_MATERIAL FOR THIS EXERCISE_:
(* ===== verification/Prelude.v ===== *)
(** * infinid: a verification of the ABCD bus daemon

    infinid listens to the RS-485 bus of a Carrier/Bryant Infinity system. Its read
    loop (src/cmd/infinid/main.go) takes frames off the serial port (src/bus), keeps
    the last ones in a ring and writes them to a capture file (src/capture), decodes
    the verified registers into readings (src/protocol), assembles the readings into
    the state of the system and its zones (src/state/state.go), journals outages,
    faults and power losses (src/state/journal.go), and may ask the wall control for
    the SAM registers between frames (src/sam). Once a second a second loop publishes
    the state to Home Assistant over MQTT (src/mqtt); a debug server answers from the
    same state (src/rest). A separate command analyses capture files (src/inspect,
    src/cmd/businspect).

    ** Files, in order

    - Prelude: panics as a monad ([go]), machine integers, bytes and slices, lemmas
      on lists, sorting and iteration orders.
    - GoFloat, GoFmt, GoUtf8, GoTime, GoTimeParse, GoDuration, GoFlag, GoFtoa, GoJson,
      GoJsonText, GoAtof, GoScanner: what the program uses of Go's language and
      standard library: IEEE numbers, number formats, UTF-8 and columns, instants and
      the calendar, RFC 3339, durations, command lines, shortest decimal output, JSON
      trees and their text, numbers read from literals, line scanning.
    - Threads: goroutines over a shared memory with locks, one access at a time, and
      a logic of lock invariants for them.
    - BusCrc, BusFrame, FrameText: [crc16ARC], [Encode], [Decode] and [String]
      ([Frame_String] here) of bus/frame.go.
    - BusDecoder: [Next] of bus/decoder.go as a loop over a scripted reader.
    - Serial: [OpenSerial] of bus/serial.go over the serial library.
    - Protocol, Faults: [Decode] and the register decoders of protocol/*.go;
      [DecodeFaults] of protocol/sam.go.
    - SystemState: [New], [Apply] and [Snapshot] of state/state.go.
    - Sam: [New], [Tick] and [NoteFrame] of sam/scheduler.go.
    - JournalEvent, Journal: state/journal.go, the lines of its events, and its
      operations, its file and its replay.
    - Capture: [New], [Add] ([Add_] here) and [Snapshot] of capture/recorder.go.
    - Inspect: inspect/inspect.go. Businspect, Inspector: cmd/businspect/main.go, the
      lines its commands print and the commands themselves.
    - Entities, Exporter, MqttClient: mqtt/entities.go, mqtt/exporter.go and
      mqtt/client.go.
    - Daemon: cmd/infinid/main.go, as steps of one system, each a whole round of one
      of its goroutines. Startup: its [main], from the command line to that system.
    - CaptureFile: from the bus through the capture file to the inspector.
    - Goroutines: the goroutines of cmd/infinid/main.go again, as programs of single
      loads, stores and lock operations (Threads).
    - Rounds: each run of Daemon is an interleaving of Goroutines.
    - Pipeline: the composition, from the bytes of a port to the broker.
    - Rest: rest/server.go.

    A Go function keeps its name, and a method that changes its receiver becomes a
    function from the receiver to its new value. A [range] loop over a map is given
    the order Go chose as an argument of type [range], so that what is proved holds
    for every order. A function that indexes or slices returns in [go], and the
    theorems that it returns [Ret] show that it does not panic.

    ** What the theorems show

    - Frames: encoding and decoding are inverse, the wire form is unique, the checksum
      is the remainder of a polynomial division, and a change within sixteen bits is
      detected.
    - Decoder: every byte is accounted for, the cutting of the stream into reads does
      not matter, a clean stream gives exactly its frames, and a call returns.
    - Registers: a reading appears exactly for the verified registers, is stamped,
      finite and of the right shape; the temperature rows and the fault table decode
      to what was written.
    - State: the newest reading wins whatever the order of arrival, zones appear as
      the traffic establishes them and never vanish, and a countdown never outlives
      its hold.
    - Scheduler: it only ever sends READ frames for its registers, at least two
      seconds apart, starves no target and accounts for every request.
    - Journal: a restart recovers the references from the bytes of the file, the
      outages in the file are well formed, and each operation writes exactly the lines
      of the events it should. A line cut short takes the next event with it, and a
      line too long for the scanner ends the replay.
    - Exporter: an accepted cycle makes the broker agree with the snapshot, an idle
      one is silent, discovery is sent once, and a reconnect restores everything.
    - Process: in every interleaving the counters, the ring and the state agree with
      the frames handled (the record [Daemon.ledger]); the broker shows that state
      after any accepted cycle ([Pipeline.broker_current]); a clean wire reaches the
      broker unchanged ([Pipeline.wire_to_broker]); the debug server shows the same;
      whatever the command line, only READ requests go out to the bus, and none
      without [-sam] ([Startup.bus_stays_passive]).
    - Goroutines: with the mutexes and channels of the code there is no data race, no
      write to a closed port, no lost update of a counter, no mixture of two moments
      in what the publish loop and the debug server read, and no deadlock; the ledger
      holds whenever the read loop is between two frames. The coarse steps of Daemon
      are rounds of these programs ([Rounds.rounds_interleave]).
    - MQTT client: [Publish] refuses a closed session and succeeds only with a token
      that completed in time without an error; a session that ends inside the call is
      not noticed; the last will is an explicit offline.
    - Capture: the file keeps to its cap when its size is known, and what the recorder
      writes the inspector reads back from its bytes; differences and fault histories
      are what they say;
      the exit code of the inspector tells whether it was served.

    ** Bounds and fuel

    [Next] runs on one more iteration than the unread script entries and bytes of the
    reader ([BusDecoder.work]), of which every iteration uses one up; [Next_total]
    proves that it never runs out. [Drain], the loop of its caller, has the same
    bound. Digits are produced with one more step than the base-2 logarithm of the
    number, and the search for a shortest decimal tries every scale the number can
    have (GoFtoa). The JSON reader and the UTF-8 loops run on the length of the text,
    of which every step takes a byte ([GoJsonText.read_fuel_enough]). Counters of type uint64 and the resync count wrap at 2^64 and
    durations saturate or wrap as Go's do; counters of type int are unbounded here,
    which differs from the code only after 2^63 increments.

    ** What is abstracted

    - Times are nanoseconds since year 1, with the offset they are shown in where
      they are printed; a location is the function that looks its offset up.
    - The capture file and the journal are bytes, written and read through the text of
      JSON. MQTT documents and answers of the debug server are JSON trees: their text
      and their tree are not told apart.
    - [time.Parse] falls back to a lenient reading of its layouts; what that accepts
      beyond the strict reading is a parameter of the inspector and of the journal's
      replay. Escapes inside the text of a time are undone before it is read.
    - The stamps of journal events are instants, shown in the zone [localOffset] of
      the journal. A write that fails keeps a part of what was written, in the journal
      as in the capture file.
    - A method that holds its lock throughout is one step. Daemon takes a whole round
      of the read loop, a fire of the ticker, a whole publish cycle and a connection
      of the MQTT client as one step each, in any order; Goroutines takes the same
      rounds apart into single accesses, with a method of the recorder, the state and
      the journal, which have mutexes of their own, as one.
    - The transport accepts a message, refuses it, or reports an error although it
      delivered it ([outcome]); which, is a function of all the messages before, so
      it is arbitrary. The broker is the map of its retained messages.
    - The serial, MQTT and file operations of the process are parameters: what opens,
      what a token answers, what a reader delivers.
    - On its standard error the inspector prints lines that end in a quoted argument
      or the text of an error; they are known up to there.

    ** What is not modelled

    The third-party libraries (serial port, paho) and the adapter that routes paho's
    log lines, the network side of HTTP, sleeping between attempts to open the port,
    and log lines, but for the text of a frame. *)

From Stdlib Require Export ZArith Lia Bool Btauto.
From Stdlib Require Export Strings.Byte.
From stdpp Require Export base gmap strings list list_monad fin_maps sets.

_DIRECTIONS FOR THIS TASK_: Please output an exact copy of the lines above, from the opening line of the data down to the line that contains "the state of".

_EXERCISE RESULT_:
(* ===== verification/Prelude.v ===== *)
(** * infinid: a verification of the ABCD bus daemon

    infinid listens to the RS-485 bus of a Carrier/Bryant Infinity system. Its read
    loop (src/cmd/infinid/main.go) takes frames off the serial port (src/bus), keeps
    the last ones in a ring and writes them to a capture file (src/capture), decodes
    the verified registers into readings (src/protocol), assembles the readings into
    the state of the system and its zones (src/state/state.go), journals outages,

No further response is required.